-- MATERIAL FOR THIS TASK follows --
(** ** C6 *)

(** C6: when both the lagged-rate column and the price column of the working
    series have non-zero spread, the correlation shown is a number in
    [-1, 1], computed from the very pairs the model is fitted on, and
    swapping the two columns gives the same value. *)
Theorem corr_bounded_symmetric df sel s e k rd w c :
  predictor df sel s e k = Report rd w c ->
  ~ (sxy (map fst w) (map fst w) == 0)%Q ->
  ~ (sxy (map snd w) (map snd w) == 0)%Q ->
  region_data df sel s e k = rd /\ to_numeric rd = Some w
  /\ c = corrcoef (map fst w) (map snd w)
  /\ corrcoef (map snd w) (map fst w) = c
  /\ exists r, c = Num r /\ (-1 <= r <= 1)%R.
Proof.
  intros Hrun Hx Hy.
  destruct (predictor_report_inv _ _ _ _ _ _ _ _ Hrun) as [Hrd [Hlen [Hw Hc]]].
  assert (H2 : (2 <= List.length w)%nat) by (rewrite (to_numeric_length _ _ Hw); lia).
  destruct (corrcoef_value w H2 Hx Hy) as [r [E1 [E2 Hb]]].
  repeat split; auto.
  - now rewrite E2, Hc, E1.
  - exists r; split; [now rewrite Hc|exact Hb].
Qed.

Lemma corr_bounded_symmetric_witness :
  exists r, corrcoef (map fst [(1, 10); (2, 20); (3, 30)]%Q)
                     (map snd [(1, 10); (2, 20); (3, 30)]%Q) = Num r
            /\ (-1 <= r <= 1)%R.
Proof.
  assert (H : predictor table_a "A" 1 3 0
              = Report (region_data table_a "A" 1 3 0) [(1, 10); (2, 20); (3, 30)]%Q
                  (corrcoef (map fst [(1, 10); (2, 20); (3, 30)]%Q)
                            (map snd [(1, 10); (2, 20); (3, 30)]%Q)))
    by (apply predictor_report; [reflexivity | vm_compute; lia | vm_compute; reflexivity]).
  refine (match corr_bounded_symmetric _ _ _ _ _ _ _ _ H _ _ with
          | conj _ (conj _ (conj _ (conj _ X))) => X
          end);
    vm_compute; discriminate.
Defined.

(** ** C7 *)









(** ** C8 *)

Open Scope Q_scope.

Lemma qsum_mid {A} (f g h : A -> Q) (l : list A) :
  (forall x, In x l -> 2 * h x == f x + g x) ->
  2 * qsum (map (fun x => h x * h x) l)
  <= qsum (map (fun x => f x * f x) l) + qsum (map (fun x => g x * g x) l).
Proof.
  induction l as [|a l IH]; intros H; simpl map; rewrite ?qsum_cons.
  - unfold qsum; simpl; lra.
  - assert (IH' : 2 * qsum (map (fun x => h x * h x) l)
                  <= qsum (map (fun x => f x * f x) l) + qsum (map (fun x => g x * g x) l))
      by (apply IH; intros x Hx; apply H; now right).
    pose proof (H a (or_introl eq_refl)) as Ha.
    assert (Hh : 4 * (h a * h a) == (f a + g a) * (f a + g a))
      by (rewrite <- Ha; ring).
    pose proof (Qsq_nonneg (f a - g a)); lra.
Qed.

(** [lstsq]'s answer is unique: the least-squares solutions form a convex
    set and the squared norm is strictly convex. *)
Lemma fit_unique w c1 c2 :
  fit_spec w c1 -> fit_spec w c2 ->
  w0 c1 == w0 c2 /\ w1 c1 == w1 c2 /\ w2 c1 == w2 c2.
Proof.
  intros [M1 N1] [M2 N2].
  pose proof (M1 c2) as L12; pose proof (M2 c1) as L21.
  assert (Hmid : 2 * ssr w (mid_coef c1 c2) <= ssr w c1 + ssr w c2).
  { apply qsum_mid; intros p _; unfold resid, mid_coef; simpl; field. }
  assert (Hm : ssr w (mid_coef c1 c2) <= ssr w c1) by lra.
  pose proof (N1 _ Hm) as Nm.
  pose proof (N1 _ L21) as Na; pose proof (N2 _ L12) as Nb.
  unfold coef_norm, mid_coef in *; simpl in *.
  setoid_replace
    ((w0 c1 + w0 c2) / 2 * ((w0 c1 + w0 c2) / 2) + (w1 c1 + w1 c2) / 2 * ((w1 c1 + w1 c2) / 2)
     + (w2 c1 + w2 c2) / 2 * ((w2 c1 + w2 c2) / 2))
    with (((w0 c1 + w0 c2) * (w0 c1 + w0 c2) + (w1 c1 + w1 c2) * (w1 c1 + w1 c2)
           + (w2 c1 + w2 c2) * (w2 c1 + w2 c2)) * (1 # 4)) in Nm by field.
  pose proof (Qsq_nonneg (w0 c1 - w0 c2)); pose proof (Qsq_nonneg (w1 c1 - w1 c2));
    pose proof (Qsq_nonneg (w2 c1 - w2 c2)).
  assert (Z0 : (w0 c1 - w0 c2) * (w0 c1 - w0 c2) == 0) by lra.
  assert (Z1 : (w1 c1 - w1 c2) * (w1 c1 - w1 c2) == 0) by lra.
  assert (Z2 : (w2 c1 - w2 c2) * (w2 c1 - w2 c2) == 0) by lra.
  destruct (Qmult_integral _ _ Z0), (Qmult_integral _ _ Z1), (Qmult_integral _ _ Z2);
    repeat split; lra.
Qed.

Lemma predict_fit_unique w c1 c2 q :
  fit_spec w c1 -> fit_spec w c2 -> predict w c1 q == predict w c2 q.
Proof.
  intros H1 H2; destruct (fit_unique w c1 c2 H1 H2) as [E0 [E1 E2]].
  unfold predict, intercept; rewrite E0, E1, E2; reflexivity.
Qed.

(** C8: the script is a function of its inputs (the table, the region, the
    date range and the lag); the correlation it reports is determined by
    them, and so is the prediction at any query rate: two predictions for
    the same inputs are equal. *)
Theorem prediction_deterministic df sel s e k q p1 p2 :
  prediction (predictor df sel s e k) q p1 ->
  prediction (predictor df sel s e k) q p2 ->
  p1 == p2.
Proof.
  unfold prediction; destruct (predictor df sel s e k) as [| |rd w c]; try contradiction.
  intros [c1 [F1 E1]] [c2 [F2 E2]]; rewrite E1, E2; now apply predict_fit_unique.
Qed.

Close Scope Q_scope.

(** On [table_a] (months 1 to 4, price = 10 * rate) at the query rate 5. *)
Lemma prediction_deterministic_witness :
  prediction (predictor table_a "A" 1 4 0) 5 50
  /\ (50 == 50)%Q.
Proof.
  assert (H : prediction (predictor table_a "A" 1 4 0) 5 50).
  { rewrite (predictor_report table_a "A" 1 4 0 _ [(1, 10); (2, 20); (3, 30); (4, 40)]%Q)
      by (reflexivity || (vm_compute; lia) || (vm_compute; reflexivity)).
    exists (mkCoef 0 10 0); split.
    - apply (fit_generated _ 0 10 0 1 2 3);
        [simpl; auto | simpl; auto | simpl; auto
        | vm_compute; discriminate | vm_compute; discriminate | vm_compute; discriminate |].
      intros p Hp; simpl in Hp.
      destruct Hp as [<-|[<-|[<-|[<-|[]]]]]; vm_compute; reflexivity.
    - vm_compute; reflexivity. }
  split; [exact H|].
  exact (prediction_deterministic _ _ _ _ _ _ _ _ H H).
Defined.

(** * Further properties of the script *)

Open Scope Z_scope.

Ltac zdiv := Z.div_mod_to_equations; lia.

Ltac zcmp_cases :=
  repeat match goal with
  | |- context [Z.compare ?a ?b] => destruct (Z.compare_spec a b)
  end.

Lemma N_of_digit n : 0 <= n <= 9 -> N_of_ascii (digit n) = (48 + Z.to_N n)%N.
Proof. intros H; unfold digit; apply N_ascii_embedding; lia. Qed.

Lemma digit_val_digit n : 0 <= n <= 9 -> digit_val (digit n) = Some n.
Proof.
  intros H; unfold digit_val; rewrite (N_of_digit n H).
  replace ((48 <=? 48 + Z.to_N n)%N && (48 + Z.to_N n <=? 57)%N) with true
    by (symmetry; apply andb_true_intro; split; apply N.leb_le; lia).
  f_equal; lia.
Qed.

Lemma digit_compare a b : 0 <= a <= 9 -> 0 <= b <= 9 ->
  Ascii.compare (digit a) (digit b) = Z.compare a b.
Proof.
  intros Ha Hb; unfold Ascii.compare; rewrite (N_of_digit a Ha), (N_of_digit b Hb).
  destruct (Z.compare_spec a b);
    [subst; apply N.compare_eq_iff; reflexivity
    | apply N.compare_lt_iff | apply N.compare_gt_iff]; lia.
Qed.

Lemma dec4 y : 1000 <= y <= 9999 ->
  exists a b c d, 0 <= a <= 9 /\ 0 <= b <= 9 /\ 0 <= c <= 9 /\ 0 <= d <= 9
    /\ y = 1000 * a + 100 * b + 10 * c + d
    /\ dec y = String (digit a) (String (digit b) (String (digit c) (String (digit d) EmptyString))).
Proof.
  intros H; exists (y / 10 / 10 / 10 mod 10), (y / 10 / 10 mod 10), (y / 10 mod 10), (y mod 10).
  repeat split; try zdiv.
  unfold dec.
  assert (Hn : (4 <= Z.to_nat y)%nat) by lia.
  destruct (Z.to_nat y) as [|[|[|[|f]]]]; try lia.
  cbn [dec_aux].
  replace (y <? 10) with false by (symmetry; apply Z.ltb_ge; zdiv).
  replace (y / 10 <? 10) with false by (symmetry; apply Z.ltb_ge; zdiv).
  replace (y / 10 / 10 <? 10) with false by (symmetry; apply Z.ltb_ge; zdiv).
  replace (y / 10 / 10 / 10 <? 10) with true by (symmetry; apply Z.ltb_lt; zdiv).
  reflexivity.
Qed.

Lemma pad2_eq m : 0 <= m <= 99 ->
  pad2 m = String (digit (m / 10)) (String (digit (m mod 10)) EmptyString).
Proof. reflexivity. Qed.

Lemma replace_skip old new s t :
  replace_aux old new (String.length s) (s ++ t) = replace_aux old new 0 t.
Proof. induction s as [|c s IH]; simpl; auto. Qed.

Lemma replace_nomatch old new c t :
  String.prefix old (String c t) = false ->
  replace_aux old new 0 (String c t) = String c (replace_aux old new 0 t).
Proof. intros H; cbn [replace_aux]; now rewrite H. Qed.

Lemma prefix_digit o r n t : 0 <= n <= 9 -> (57 < N_of_ascii o)%N ->
  String.prefix (String o r) (String (digit n) t) = false.
Proof.
  intros Hn Ho; simpl; destruct (ascii_dec o (digit n)) as [E|]; auto.
  rewrite E, N_of_digit in Ho by exact Hn; lia.
Qed.

Lemma replace_digit o r new n t : 0 <= n <= 9 -> (57 < N_of_ascii o)%N ->
  replace_aux (String o r) new 0 (String (digit n) t)
  = String (digit n) (replace_aux (String o r) new 0 t).
Proof. intros Hn Ho; apply replace_nomatch, prefix_digit; auto. Qed.

Lemma prefix_app_self old t : String.prefix old (old ++ t) = true.
Proof.
  induction old as [|o r IH]; [destruct t; reflexivity|].
  simpl; destruct (ascii_dec o o); congruence.
Qed.

Lemma replace_match o r new t :
  replace_aux (String o r) new 0 (String o r ++ t)
  = (new ++ replace_aux (String o r) new 0 t)%string.
Proof.
  pose proof (prefix_app_self (String o r) t) as Hp.
  change (String o r ++ t)%string with (String o (r ++ t)) in *.
  cbn [replace_aux]; rewrite Hp; simpl String.length; rewrite ?Nat.sub_0_r.
  replace (S (String.length r) - 1)%nat with (String.length r) by lia.
  now rewrite replace_skip.
Qed.

Lemma replace_year_sep X :
  replace_aux "년 " "-" 0 ("년 " ++ X) = ("-" ++ replace_aux "년 " "-" 0 X)%string.
Proof. apply replace_match. Qed.

Lemma replace_month_sep X :
  replace_aux "월" "-01" 0 ("월" ++ X) = ("-01" ++ replace_aux "월" "-01" 0 X)%string.
Proof. apply replace_match. Qed.

Lemma replace_year_month : replace_aux "년 " "-" 0 "월" = "월"%string.
Proof. reflexivity. Qed.

Lemma replace_month_dash X :
  replace_aux "월" "-01" 0 ("-" ++ X) = ("-" ++ replace_aux "월" "-01" 0 X)%string.
Proof. reflexivity. Qed.

Lemma replace_month_end : replace_aux "월" "-01" 0 "월" = "-01"%string.
Proof. reflexivity. Qed.

Lemma strftime_shape y m dd :
  1000 <= y <= 9999 ->
  exists a b c e, 0 <= a <= 9 /\ 0 <= b <= 9 /\ 0 <= c <= 9 /\ 0 <= e <= 9
    /\ y = 1000 * a + 100 * b + 10 * c + e
    /\ strftime_ym (mkTs y m dd)
       = String (digit a) (String (digit b) (String (digit c) (String (digit e)
           ("년 " ++ String (digit (m / 10)) (String (digit (m mod 10)) "월")))))%string.
Proof.
  intros Hy; destruct (dec4 y Hy) as [a [b [c [e [Ha [Hb [Hc [He [Ey Ed]]]]]]]]].
  exists a, b, c, e; refine (conj Ha (conj Hb (conj Hc (conj He (conj Ey _))))).
  unfold strftime_ym; simpl ts_year; simpl ts_month; rewrite Ed; reflexivity.
Qed.

Lemma days_in_month_ge y m : 28 <= days_in_month y m.
Proof.
  unfold days_in_month.
  destruct (m =? 2); [destruct (is_leap y); lia|].
  destruct ((m =? 4) || (m =? 6) || (m =? 9) || (m =? 11)); lia.
Qed.

Lemma ym_to_date_strftime d :
  1000 <= ts_year d <= 9999 -> 1 <= ts_month d <= 12 ->
  ym_to_date (strftime_ym d) = Some (mkTs (ts_year d) (ts_month d) 1).
Proof.
  destruct d as [y m dd]; simpl; intros Hy Hm.
  destruct (strftime_shape y m dd Hy) as [a [b [c [e [Ha [Hb [Hc [He [Ey ->]]]]]]]]].
  assert (H1 : 0 <= m / 10 <= 9) by zdiv.
  assert (H2 : 0 <= m mod 10 <= 9) by zdiv.
  unfold ym_to_date, py_replace.
  rewrite (replace_digit _ _ _ a), (replace_digit _ _ _ b), (replace_digit _ _ _ c),
    (replace_digit _ _ _ e), replace_year_sep, (replace_digit _ _ _ (m / 10)),
    (replace_digit _ _ _ (m mod 10)), replace_year_month by (auto; reflexivity).
  rewrite (replace_digit _ _ _ a), (replace_digit _ _ _ b), (replace_digit _ _ _ c),
    (replace_digit _ _ _ e), replace_month_dash, (replace_digit _ _ _ (m / 10)),
    (replace_digit _ _ _ (m mod 10)), replace_month_end by (auto; reflexivity).
  unfold parse_iso; cbn [list_ascii_of_string String.append].
  rewrite !digit_val_digit by auto.
  rewrite (eq_refl : digit_val "0"%char = Some 0), (eq_refl : digit_val "1"%char = Some 1).
  cbv beta iota zeta.
  replace (10 * (m / 10) + m mod 10) with m by zdiv.
  rewrite <- Ey; change (10 * 0 + 1) with 1.
  rewrite (eq_refl : Ascii.eqb "-" "-" = true).
  replace (1 <=? m) with true by (symmetry; apply Z.leb_le; lia).
  replace (m <=? 12) with true by (symmetry; apply Z.leb_le; lia).
  replace (1 <=? days_in_month y m) with true
    by (symmetry; apply Z.leb_le; pose proof (days_in_month_ge y m); lia).
  reflexivity.
Qed.

Lemma cmp_digit_lex q1 q2 r1 r2 : 0 <= r1 <= 9 -> 0 <= r2 <= 9 ->
  Z.compare (10 * q1 + r1) (10 * q2 + r2)
  = match Z.compare q1 q2 with Eq => Z.compare r1 r2 | c => c end.
Proof.
  intros H1 H2.
  destruct (Z.compare_spec q1 q2).
  - subst; destruct (Z.compare_spec r1 r2);
      [apply Z.compare_eq_iff | apply Z.compare_lt_iff | apply Z.compare_gt_iff]; lia.
  - apply Z.compare_lt_iff; lia.
  - apply Z.compare_gt_iff; lia.
Qed.

Lemma year_compare a1 b1 c1 e1 a2 b2 c2 e2 :
  0 <= b1 <= 9 -> 0 <= c1 <= 9 -> 0 <= e1 <= 9 ->
  0 <= b2 <= 9 -> 0 <= c2 <= 9 -> 0 <= e2 <= 9 ->
  Z.compare (1000 * a1 + 100 * b1 + 10 * c1 + e1) (1000 * a2 + 100 * b2 + 10 * c2 + e2)
  = match Z.compare a1 a2 with
    | Eq => match Z.compare b1 b2 with
            | Eq => match Z.compare c1 c2 with Eq => Z.compare e1 e2 | c => c end
            | c => c end
    | c => c end.
Proof.
  intros.
  replace (1000 * a1 + 100 * b1 + 10 * c1 + e1) with (10 * (10 * (10 * a1 + b1) + c1) + e1) by ring.
  replace (1000 * a2 + 100 * b2 + 10 * c2 + e2) with (10 * (10 * (10 * a2 + b2) + c2) + e2) by ring.
  rewrite !cmp_digit_lex by auto.
  destruct (Z.compare a1 a2), (Z.compare b1 b2), (Z.compare c1 c2); reflexivity.
Qed.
-- MATERIAL FOR THIS TASK concluded --
WORK TASK.
Where a line above contains the word "Some", copy that line.

WRITTEN SOLUTION.
  region_data df sel s e k = rd /\ to_numeric rd = Some w
Lemma digit_val_digit n : 0 <= n <= 9 -> digit_val (digit n) = Some n.
  ym_to_date (strftime_ym d) = Some (mkTs (ts_year d) (ts_month d) 1).
  rewrite (eq_refl : digit_val "0"%char = Some 0), (eq_refl : digit_val "1"%char = Some 1).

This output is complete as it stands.